Making a native python DataFrame library from scratch, just for fun!
You can install this package via pip:
pip install https://github.com/guillesd/pythonic-df.git
The most basic way of doing this is by defining Columns and passing on a List of this to the DataFrame constructor, i.e.:
from pythonic_df.data_structures import Column, DataFrame
col_a = Column(
name = "Numeros",
data_type = int,
values = [1, 2, 4]
)
col_b = Column(
name = "Letras",
data_type = str,
values = ["a", "b", "d"]
)
col_c = Column(
name = "Boleano",
data_type = bool,
values = [True, False, True]
)
df = DataFrame([col_a, col_b, col_c])
Of course, this is not something that you usually would do. The most convenient way of creating a DataFrame would be from a dictionary...
from pythonic_df.utils import dataframe_from_dict
pretty_print(dataframe_from_dict({'col_a': [1, 2], 'col_b': [2, 4]}))
... or by reading a file in, let's say, .csv format:
from pythonic_df.io.csv import read_csv
df = read_csv(
file_path="./data/example.csv",
delimiter=",",
has_headers=True,
data_types={"col_a": int, "col_b": str}
)
By default, the DataFrame will display as an instance of a python dataclass. Meaning if you just type print(df)
the output would be something like:
[out]: DataFrame(columns=[Column(name='col_a', data_type=<class 'int'>, values=['1', '2', '3'], length=3), Column(name='col_b', data_type=<class 'str'>, values=['a', 'b', 'c'], length=3)], index=[0, 1, 2])
This is obviously not a nice way of visualizing your structured data. The better approach would be to use a special printer provided by pythonic-df, like so...
from pythonic_df.printer import pretty_print
pretty_print(df)
...which will print out the following:
[out]:
index col_a col_b
------- ------- -------
0 1 a
1 2 b
2 3 c
This module intends to provide an interface to operate with DataFrame structures. Examples of this operations would be:
- Append
- Join
- Group by
- Windowing
- User defined functions
- etc.
An example of how to interact with this module to append two DataFrames:
from pythonic_df.operations.dataframe_operations import append
df1 = dataframe_from_dict({'col_a': [1, 2], 'col_b': [2, 4]})
df2 = dataframe_from_dict({'col_a': [7, 8], 'col_b': [9, 11]})

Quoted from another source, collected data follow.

(** * cltkv1.nlp: the NLP orchestrator

    A shallow embedding of [src/cltkv1/nlp.py]: the default pipeline table
    [pipelines], the constructor [NLP.__init__], the selection method
    [NLP._get_pipeline] and the driver [NLP.analyze].

    Python objects live in stores indexed by addresses, so that object
    identity ([is]) is equality of addresses and in-place mutation is an
    update of a store cell.  Exceptions and the stores are threaded by a
    small state-and-error monad. *)

From stdpp Require Import gmap strings list fin_maps.
(** The first loop of [init_by_array], [k] turns from [i], [j]. *)
Fixpoint init_by_array_mix (k : nat) (init_key : list Z) (mt : list Z)
    (i j : nat) : list Z * nat :=
  match k with
  | O => (mt, i)
  | S k =>
      let prev := word mt (i - 1) in
      let x := u32 (Z.lxor (word mt i)
                           (Z.lxor prev (Z.shiftr prev 30) * 1664525)
                    + word init_key j + Z.of_nat j) in
      let mt := <[i := x]> mt in
      let i := S i in
      let j := S j in
      let '(mt, i) :=
        if (N <=? i)%nat then (<[0%nat := word mt (N - 1)]> mt, 1%nat)
        else (mt, i) in
      let j := if (length init_key <=? j)%nat then 0%nat else j in
      init_by_array_mix k init_key mt i j
  end.

(** The second loop of [init_by_array], [k] turns from [i]. *)
Fixpoint init_by_array_finish (k : nat) (mt : list Z) (i : nat) : list Z :=
  match k with
  | O => mt
  | S k =>
      let prev := word mt (i - 1) in
      let x := u32 (Z.lxor (word mt i)
                           (Z.lxor prev (Z.shiftr prev 30) * 1566083941)
                    - Z.of_nat i) in
      let mt := <[i := x]> mt in
      let i := S i in
      let '(mt, i) :=
        if (N <=? i)%nat then (<[0%nat := word mt (N - 1)]> mt, 1%nat)
        else (mt, i) in
      init_by_array_finish k mt i
  end.

Definition init_by_array (init_key : list Z) : state :=
  let s := init_genrand 19650218 in
  let '(mt, i) :=
    init_by_array_mix (Nat.max N (length init_key)) init_key (mt s) 1 0 in
  let mt := init_by_array_finish (N - 1) mt i in
  mkState (<[0%nat := 0x80000000]> mt) N.
Lemma firstn_succ_nth {A} (d : A) (l : list A) (n : nat) :
  n < length l -> firstn (S n) l = (firstn n l ++ [nth n l d])%list.
Proof.
  revert n. induction l as [|a l IH]; intros n H; simpl in H; [lia|].
  destruct n as [|n]; [reflexivity|].
  change (firstn (S (S n)) (a :: l)) with (a :: firstn (S n) l).
  rewrite (IH n) by lia. reflexivity.
Qed.

End ListFacts.

(** ** internal/download/ipsw_me.go *)

Module IpswMeFacts.
Import Go IpswMe ListFacts.

Lemma has_build_true (buildID : string) (ipsw : IPSW.t) :
  has_build buildID ipsw = true <-> IPSW.BuildID ipsw = buildID.
Proof. unfold has_build. apply String.eqb_eq. Qed.

Lemma has_build_false (buildID : string) (ipsw : IPSW.t) :
  has_build buildID ipsw = false <-> IPSW.BuildID ipsw <> buildID.
Proof. unfold has_build. apply String.eqb_neq. Qed.

Section Client.
Context (E : Env).

(** Unfolds the monad and the request primitive in the goal. *)
Ltac run := unfold bind, ret, Get in *; simpl in *.

(** *** What one call requests *)

Lemma GetAllDevices_requests (s s' : State E) r :
  GetAllDevices E s = (r, s') ->
  requests E s' = (requests E s ++ [(ipswMeAPI ++ "devices")%string])%list.
Proof.
  unfold GetAllDevices. run.
  destruct (http_Get E _ (net E s)) as [[err|res] n]; simpl.
  - intros H. injection H as _ <-. reflexivity.
  - destruct (negb _); [intros H; injection H as _ <-; reflexivity|].
    destruct (Body res) as [body [e|]]; [intros H; injection H as _ <-; reflexivity|].
    destruct (Unmarshal_Devices E body []) as [ds [e|]];
      intros H; injection H as _ <-; reflexivity.
Qed.

Lemma GetDevice_requests (identifier : string) (s s' : State E) r :
  GetDevice E identifier s = (r, s') ->
  requests E s' = (requests E s ++ [(ipswMeAPI ++ "device/" ++ identifier)%string])%list.
Proof.
  unfold GetDevice. run.
  destruct (http_Get E _ (net E s)) as [[err|res] n]; simpl.
  - intros H. injection H as _ <-. reflexivity.
  - destruct (negb _); [intros H; injection H as _ <-; reflexivity|].
    destruct (Body res) as [body [e|]]; [intros H; injection H as _ <-; reflexivity|].
    destruct (Unmarshal_Device E body Device.zero) as [d [e|]];
      intros H; injection H as _ <-; reflexivity.
Qed.

(** *** The loop of [GetVersion] is the scan of the reversed catalog *)

(** One turn of the loop is one [GetDevice] call on [devices[i]], followed
    by the search of the fetched device's firmwares. *)
Lemma GetVersion_loop_turn (i : nat) (devices : list Device.t) (buildID : string)
      (s : State E) :
  GetVersion_loop E (S i) devices buildID s =
  match GetDevice E (Device.Identifier (nth i devices Device.zero)) s with
  | ((_, Some err), s') => (("", Some err), s')
  | ((dev, None), s') =>
      match find (has_build buildID) (Device.Firmwares dev) with
      | Some ipsw => ((IPSW.Version ipsw, None), s')
      | None => GetVersion_loop E i devices buildID s'
      end
  end.
Proof.
  unfold GetDevice. simpl. run.
  destruct (http_Get E _ (net E s)) as [[err|res] n]; simpl; [reflexivity|].
  destruct (negb _); [reflexivity|].
  destruct (Body res) as [body [e|]]; [reflexivity|].
  destruct (Unmarshal_Device E body Device.zero) as [d [e|]]; [reflexivity|].
  unfold has_build. destruct (find _ _); reflexivity.
Qed.

Lemma scan_devices_turn (d : Device.t) (rest : list Device.t) (buildID : string)
      (s : State E) :
  scan_devices E (d :: rest) buildID s =
  match GetDevice E (Device.Identifier d) s with
  | ((_, Some err), s') => (("", Some err), s')
  | ((dev, None), s') =>
      match find (has_build buildID) (Device.Firmwares dev) with
      | Some ipsw => ((IPSW.Version ipsw, None), s')
      | None => scan_devices E rest buildID s'
      end
  end.
Proof.
  simpl. unfold bind.
  destruct (GetDevice E (Device.Identifier d) s) as [[dev [e|]] s']; [reflexivity|].
  destruct (find _ _); reflexivity.
Qed.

appended_df = append(df1, df2)
pretty_print(appended_df)
[out]:
index col_a col_b
------- ------- -------
0 1 2
1 2 4
2 7 9
3 8 11
You can also join two DataFrames, like so:
from pythonic_df.operations.dataframe_operations import join
df1 = dataframe_from_dict({'col_a': [1, 2, 1], 'col_b': [2, 4, 2]})
df2 = dataframe_from_dict({'col_a': [1, 8], 'col_c': [9, 11], 'col_d': [True, False]})
pretty_print(
join(
df1=df1,
df2=df2,
key1='col_a',
key2='col_a',
type='inner'
)
)
[out]:
index col_a col_b col_a_2 col_c col_d
------- ------- ------- --------- ------- -------
0 1 2 1 9 True
1 1 2 1 9 True